**Work item**
Within the records below, find each line with the word "match" and copy it out.
***
Fixpoint lookup {A : Type} (k : string) (d : list (string * A)) : option A :=
  match d with
  | [] => None
  | (k', v) :: d' => if String.eqb k k' then Some v else lookup k d'
  end.

(** ** Exceptions

    Only subclasses of [Exception] are values of [exn]; [SystemExit] is a
    separate outcome of a computation (see [outcome] below), which is why
    an [except Exception] clause never sees it. *)
Inductive exn_class : Type :=
| AttributeError
| TypeError
| ValueError
| OverflowError
| ZeroDivisionError
| OSError
| BrokenPipeError
| ImportError
| RuntimeError
| ProviderError (name : string).

Record exn : Type := MkExn { exn_cls : exn_class; exn_msg : string }.

(** [str(e)] *)
Definition str_exn (e : exn) : string := exn_msg e.

Definition is_BrokenPipeError (e : exn) : bool :=
  match exn_cls e with
  | BrokenPipeError => true
  | _ => false
  end.

Inductive result (A : Type) : Type :=
| Ok (a : A)
| Err (x : exn).
Arguments Ok {A} a.
Arguments Err {A} x.

Definition rbind {A B : Type} (r : result A) (k : A -> result B) : result B :=
  match r with
  | Ok a => k a
  | Err x => Err x
  end.

Notation "'let?' x ':=' e 'in' k" := (rbind e (fun x => k))
  (at level 10, x name, e at level 100, k at level 200).

(** ** Builtins: [str], [isinstance(_, int)], decimal rendering *)

Definition str_Z (z : Z) : string := NilZero.string_of_int (Z.to_int z).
***
**Task response**
  match d with
  match exn_cls e with
  match r with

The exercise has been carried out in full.